ここには見る側のバランスに配慮してるような感じがする。復讐を少しでもやりすぎることで男性側が「やれやれこういう女には困ったものだ、すぐ大袈裟に非難して、それでいて被害者ぶる」とか言い出して、あたかもそれが多くの意見のように扱われてしまう。はじめから女性側には圧倒的に不利なバランスが、今の世の中にあるような気がする。
そんな復讐ゴッコをしている女性を見てどう思うだろうか?
男性なら「そんなことずっと引きずってると、いつまで経っても幸せになれないよ」とか、女性なら「みんながみんなそういう男性ばかりではないわよ。やさしい男性もいるわよ。なんなら紹介しましょうか」とか思う人がいるではないだろうか。

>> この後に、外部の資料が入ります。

Lemma drop_blocked_cons blocking ab x l :
  drop_blocked rr blocking ab (x :: l)
  = if decide (Forall (.∈ ab) (stateBlockedBy rr blocking x))
    then x :: drop_blocked rr blocking ab l else drop_blocked rr blocking (x :: ab) l.
Proof.
  cbn [drop_blocked]. destruct (slicesFilter _ _) as [|z k] eqn:He.
  - rewrite decide_True; [done|]. apply Forall_forall. intros y Hy.
    destruct (contains ab y) eqn:Hc; [by apply contains_true|]. exfalso.
    apply (not_elem_of_nil y). rewrite <- He. apply elem_of_slicesFilter. by rewrite Hc.
  - rewrite decide_False; [done|]. intros Hall.
    assert (Hz : z ∈ z :: k) by left. rewrite <- He in Hz.
    apply elem_of_slicesFilter in Hz as [Hz Hn].
    apply negb_true_iff, contains_false in Hn. apply Hn.
    by rewrite Forall_forall in Hall; apply Hall.
Qed.

Lemma drop_blocked_sublist blocking ab l : drop_blocked rr blocking ab l `sublist_of` l.
Proof.
  revert ab. induction l as [|x l IH]; intros ab; [constructor|]. rewrite drop_blocked_cons.
  case_decide; by constructor.
Qed.

Lemma drop_blocked_subseteq blocking ab l x : x ∈ drop_blocked rr blocking ab l → x ∈ l.
Proof. intros Hx. by eapply elem_of_sublist, drop_blocked_sublist. Qed.

(** A state that is neither dropped already nor dropped later blocks what it
    removes. *)
Lemma drop_blocked_by blocking ab l x y :
  y ∉ ab → y ∉ l → y ∈ blocking → x ∈ removes y → x ∉ drop_blocked rr blocking ab l.
Proof.
  revert ab. induction l as [|w l IH]; intros ab Hab Hl Hy Hrem; [cbn; set_solver|].
  apply not_elem_of_cons in Hl as [Hw Hl]. rewrite drop_blocked_cons. case_decide as Hall.
  - apply not_elem_of_cons. split; [|by apply IH]. intros ->. apply Hab.
    rewrite Forall_forall in Hall. apply Hall. by apply elem_of_stateBlockedBy.
  - apply IH; set_solver.
Qed.

(** Whatever blocks a surviving state has itself been dropped. *)
Lemma drop_blocked_blocker blocking ab l x y :
  NoDup l → (∀ z, z ∈ ab → z ∉ l) →
  x ∈ drop_blocked rr blocking ab l → y ∈ blocking → x ∈ removes y →
  y ∉ drop_blocked rr blocking ab l.
Proof.
  intros Hnd. revert ab. induction Hnd as [|z l Hz Hnd IH]; intros ab Hab Hx Hy Hrem;
    [cbn in Hx; set_solver|].
  rewrite drop_blocked_cons in Hx |- *. case_decide as Hall.
  - apply elem_of_cons in Hx as [->|Hx].
    + assert (y ∈ ab).
      { rewrite Forall_forall in Hall. by apply Hall, elem_of_stateBlockedBy. }
      specialize (Hab y ltac:(done)). apply not_elem_of_cons in Hab as [? Hl].
      apply not_elem_of_cons. split; [done|]. by intros ?%drop_blocked_subseteq.
    + apply not_elem_of_cons. split.
      * intros ->. revert Hx. apply (drop_blocked_by _ _ _ _ z); [|done..]. intros Hz'.
        apply (Hab z Hz'). left.
      * apply (IH ab); try done. intros v Hv. specialize (Hab v Hv). set_solver.
  - apply (IH (z :: ab)); try done. intros v [->|Hv]%elem_of_cons; [done|].
    specialize (Hab v Hv). set_solver.
Qed.

(** A state nobody removes survives. *)
Lemma drop_blocked_free blocking ab l :
  (∀ x y, x ∈ l → y ∈ blocking → x ∉ removes y) → drop_blocked rr blocking ab l = l.
Proof.
  revert ab. induction l as [|x l IH]; intros ab Hf; [done|]. rewrite drop_blocked_cons.
  rewrite decide_True.
  - f_equal. apply IH. intros z y Hz. apply Hf. by right.
  - apply Forall_forall. intros y [Hy Hrem]%elem_of_stateBlockedBy. exfalso.
    apply (Hf x y); [left|done|done].
Qed.

(** ** Lemmas: target states *)

Lemma mustParseStates_spec disposing schema l :
  mustParseStates disposing schema l
  = if disposing then Ok []
    else if decide (Forall (λ s, is_Some (schema !! s)) l) then Ok (slicesUniq l)
    else Panic "state missing".
Proof.
  unfold mustParseStates. destruct disposing; [done|].
  destruct (forallb _ l) eqn:Hf.
  - rewrite forallb_forall in Hf. rewrite decide_True.
    + case_bool_decide; [|done]. by rewrite slicesUniq_id.
    + apply Forall_forall. intros s Hs%list_elem_of_In. by apply Hf, bool_decide_eq_true in Hs.
  - rewrite decide_False; [done|]. rewrite Forall_forall. intros Hall.
    apply not_true_iff_false in Hf. apply Hf.
    apply forallb_forall. intros s Hs%list_elem_of_In. by apply bool_decide_eq_true, Hall.
Qed.

(** The states [TargetStates] works with after the first round. *)
Definition parsed l : list string := parseRequire rr (slicesUniq (parseAdd rr (slicesUniq l))).

Lemma TargetStates_eq l :
  TargetStates rr l
  = if rr.(rr_disposing) then Ok (SortStates rr (resolve rr (parsed [])))
    else if decide (Forall (λ s, is_Some (rr.(rr_schema) !! s)) l)
    then Ok (SortStates rr (resolve rr (parsed l))) else Panic "state missing".
Proof.
  unfold TargetStates. rewrite mustParseStates_spec. destruct (rr_disposing rr); [done|].
  by case_decide.
Qed.

Lemma TargetStates_ok l ts :
  TargetStates rr l = Ok ts →
  (rr.(rr_disposing) = true ∧ ts = SortStates rr (resolve rr (parsed [])))
  ∨ Forall (λ s, is_Some (rr.(rr_schema) !! s)) l ∧ ts = SortStates rr (resolve rr (parsed l)).
Proof.
  rewrite TargetStates_eq. generalize (SortStates rr (resolve rr (parsed []))) as t1.
  generalize (SortStates rr (resolve rr (parsed l))) as t2. intros t2 t1 H.
  destruct (rr_disposing rr); [by left; inv_ok|]. right. case_decide; by inv_ok.
Qed.

Lemma SortStates_perm l : SortStates rr l ≡ₚ l.
Proof. unfold SortStates, sortRequire. by rewrite !slice_stable_perm. Qed.

Lemma NoDup_parsed l : NoDup (parsed l).
Proof. apply NoDup_parseRequire, NoDup_uniq_seen. Qed.

Lemma slicesReverse_reverse l : slicesReverse l = reverse l.
Proof. unfold slicesReverse, reverse. apply rev_alt. Qed.

Lemma NoDup_resolve l : NoDup (resolve rr l).
Proof.
  apply NoDup_parseRequire. rewrite slicesReverse_reverse, reverse_Permutation. apply NoDup_uniq_seen.
Qed.

Lemma elem_of_unblocked l x : x ∈ unblocked rr l → x ∈ l.
Proof. intros Hx%drop_blocked_subseteq. by rewrite elem_of_slicesReverse in Hx. Qed.

Lemma elem_of_resolve l x :
  x ∈ resolve rr l →
  (x ∉ removed_by rr (unblocked rr l)) ∧
  (x ∈ unblocked rr l ∨ ∃ y, y ∈ unblocked rr l ∧ x ∈ add_of y).
Proof.
  intros Hx%parseRequire_subseteq.
  rewrite elem_of_slicesReverse, elem_of_slicesUniq, elem_of_slicesFilter, elem_of_parseAdd,
    negb_true_iff, contains_false in Hx. tauto.
Qed.

Lemma elem_of_parsed l x : x ∈ parsed l → x ∈ l ∨ ∃ y, y ∈ l ∧ x ∈ add_of y.
Proof.
  intros Hx%parseRequire_subseteq. rewrite elem_of_slicesUniq, elem_of_parseAdd in Hx.
  by setoid_rewrite elem_of_slicesUniq in Hx.
Qed.

Lemma TargetStates_parsed l ts :
  TargetStates rr l = Ok ts →
  ∃ k, k ⊆ l ∧ Forall (λ s, is_Some (rr.(rr_schema) !! s)) k
    ∧ ts = SortStates rr (resolve rr (parsed k)).
Proof.
  intros [[_ ->]|[Hk ->]]%TargetStates_ok; [exists []|by exists l]. split_and!; [set_solver|by constructor|done].
Qed.

Lemma TargetStates_NoDup l ts : TargetStates rr l = Ok ts → NoDup ts.
Proof.
  intros (k & _ & _ & ->)%TargetStates_parsed. rewrite SortStates_perm. apply NoDup_resolve.
Qed.

Lemma TargetStates_closed l ts : TargetStates rr l = Ok ts → require_closed ts ts.
Proof.
  intros (k & _ & _ & ->)%TargetStates_parsed x Hx r Hr. rewrite SortStates_perm in Hx |- *.
  by apply (parseRequire_closed _ x).
Qed.

Lemma TargetStates_reach l ts x :
  TargetStates rr l = Ok ts → x ∈ ts →
  ∃ y, y ∈ l ∧ is_Some (rr.(rr_schema) !! y) ∧ rtc (λ a b, b ∈ add_of a) y x.
Proof.
  intros (k & Hk & Hknown & ->)%TargetStates_parsed Hx. rewrite SortStates_perm in Hx.
  rewrite Forall_forall in Hknown.
  assert (Hp : ∀ x, x ∈ parsed k → ∃ y, y ∈ k ∧ rtc (λ a b, b ∈ add_of a) y x).
  { intros z [Hz|(y & Hy & Hz)]%elem_of_parsed; [by exists z|exists y].
    split; [done|]. by apply rtc_once. }
  assert (∃ y, y ∈ k ∧ rtc (λ a b, b ∈ add_of a) y x) as (y & Hy & Hr); [|exists y; auto].
  apply elem_of_resolve in Hx as [_ [Hx|(y & Hy & Hx)]].
  - by apply Hp, elem_of_unblocked.
  - destruct (Hp y) as (z & Hz & Hr); [by apply elem_of_unblocked|].
    exists z. split; [done|]. by eapply rtc_r.
Qed.

Lemma TargetStates_kept l :
  rr.(rr_disposing) = false →
  (∀ s, s ∈ l → is_Some (rr.(rr_schema) !! s)) →
  require_closed (parseAdd rr l) (parseAdd rr l) →
  (∀ x y, x ∈ parseAdd rr l → y ∈ parseAdd rr l → x ∉ removes y) →
  ∃ ts, TargetStates rr l = Ok ts ∧ parseAdd rr l ⊆ ts.
Proof.
  intros Hd Hk Hreq Hrem. rewrite TargetStates_eq, Hd, decide_True by (by apply Forall_forall).
  eexists. split; [done|].
  assert (Hin : ∀ x, x ∈ slicesUniq (parseAdd rr (slicesUniq l)) ↔ x ∈ parseAdd rr l).
  { intros x. rewrite elem_of_slicesUniq, !elem_of_parseAdd. by setoid_rewrite elem_of_slicesUniq. }
  unfold parsed. rewrite parseRequire_all; [|intros x Hx r Hr; rewrite Hin in *; by eapply Hreq].
  intros x Hx. rewrite SortStates_perm. unfold resolve, unblocked.
  rewrite drop_blocked_free.
  2:{ intros a b Ha Hb. rewrite elem_of_slicesReverse in Ha. apply Hrem; by apply Hin. }
  apply (parseRequire_greatest _ (parseAdd rr l)); [|done|done].
  intros a Ha. rewrite elem_of_slicesReverse, elem_of_slicesUniq, elem_of_slicesFilter,
    elem_of_parseAdd, elem_of_slicesReverse, Hin, negb_true_iff, contains_false.
  split; [by left|]. unfold removed_by. intros (b & Hb1 & Hb2)%list_elem_of_bind.
  rewrite elem_of_slicesReverse, Hin in Hb2. by apply (Hrem a b).
Qed.

(** *** States that are never set together *)

(** Of two states that remove each other and are removed by nobody else, one
    survives. *)
Lemma drop_blocked_last blocking ab l x y :
  x ∈ ab → y ∈ l → (∀ b, b ∈ blocking → y ∈ removes b → b = x) → y ∈ drop_blocked rr blocking ab l.
Proof.
  revert ab. induction l as [|w l IH]; intros ab Hx Hy Hb; [by apply elem_of_nil in Hy|].
  rewrite drop_blocked_cons. apply elem_of_cons in Hy as [<-|Hy].
  - rewrite decide_True; [left|]. apply Forall_forall.
    intros b [H1 H2]%elem_of_stateBlockedBy. by rewrite (Hb b).
  - case_decide; [right|]; apply IH; try done. by right.
Qed.

Lemma drop_blocked_pair blocking ab l x y :
  x ≠ y → x ∈ l → (y ∈ blocking → y ∈ l) →
  (∀ b, b ∈ blocking → x ∈ removes b → b = y) → (∀ b, b ∈ blocking → y ∈ removes b → b = x) →
  x ∈ drop_blocked rr blocking ab l ∨ y ∈ drop_blocked rr blocking ab l.
Proof.
  intros Hne. revert ab. induction l as [|w l IH]; intros ab Hx Hy Hbx Hby; [by apply elem_of_nil in Hx|].
  rewrite drop_blocked_cons. case_decide as Hall.
  - destruct (decide (w = x)) as [->|Hwx]; [by left; left|].
    destruct (decide (w = y)) as [->|Hwy]; [by right; left|].
    destruct (IH ab) as [?|?]; [set_solver..| |]; [left|right]; by right.
  - destruct (decide (w = x)) as [->|Hwx].
    + right. apply not_Forall_Exists in Hall; [|intros ?; apply _].
      apply Exists_exists in Hall as (b & [H1 H2]%elem_of_stateBlockedBy & _).
      rewrite (Hbx b H1 H2) in H1. apply (drop_blocked_last _ _ _ x); [left|set_solver|done].
    + destruct (decide (w = y)) as [->|Hwy].
      * left. apply (drop_blocked_last _ _ _ y); [left|set_solver|done].
      * apply IH; set_solver.
Qed.

Lemma unblocked_unremoved l z : z ∈ l → (∀ w, z ∉ removes w) → z ∈ unblocked rr l.
Proof.
  intros Hz Hw. unfold unblocked.
  assert (Hz' : z ∈ slicesReverse l) by by rewrite elem_of_slicesReverse.
  revert Hz'. generalize ([] : list string). induction (slicesReverse l) as [|w k IH]; intros ab Hin;
    [by apply elem_of_nil in Hin|]. rewrite drop_blocked_cons. apply elem_of_cons in Hin as [<-|Hin].
  - rewrite decide_True; [left|]. apply Forall_forall. intros b [_ Hb]%elem_of_stateBlockedBy.
    by destruct (Hw b).
  - case_decide; [right|]; by apply IH.
Qed.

そこで次に、キャシーとやさしい男性との恋愛がはじまるのである。
『私は私らしく、私の生きたいように生きる』という考えではなく、ずっと『世の中の持っている性的イメージの中』に存在させられている主人公。
観る側はこの主人公であるキャシーを追い続けるが、これではまるで観る側を飽きさせることなく、呆れさせることなく連れて行くガイドさんのように感じる。私たち観客の大好きな餌を吊り下げて、ガイドさんが私たちをどこに連れて行くのかというと、ある男の独身最後のバカ騒ぎパーティーである。
根底にはゴリゴリの決して壊れない(妥協しない)内容があって、それを笑いやホラー・スリラーの形で観せて行く。何故なら、こういう話をそのまま見せられたら、きっとツラすぎて最後まで見れないだろうから。
この見せ方こそ、女性のメイクとかドレス姿のような感じがする。女性の鎧であり武装という意味である。それで行き着く先ってのも、やはり今の世の中というものを感じさせる。
私は性欲ってものはドラブルの元だから、はじめからなかったらいいと思う。でもきっと必要なものだからあるんではなかろうか。
例えたら、はじめは持たされてないけど、いくらか大きくなったら持たされるナイフみたいなもので、危険な道具である。使い方を誤るとケガをするし、誰かを刺しコロすこともありえる。食べ物を切り分けたり、料理には欠かせなかったりするので、使い方次第であるが。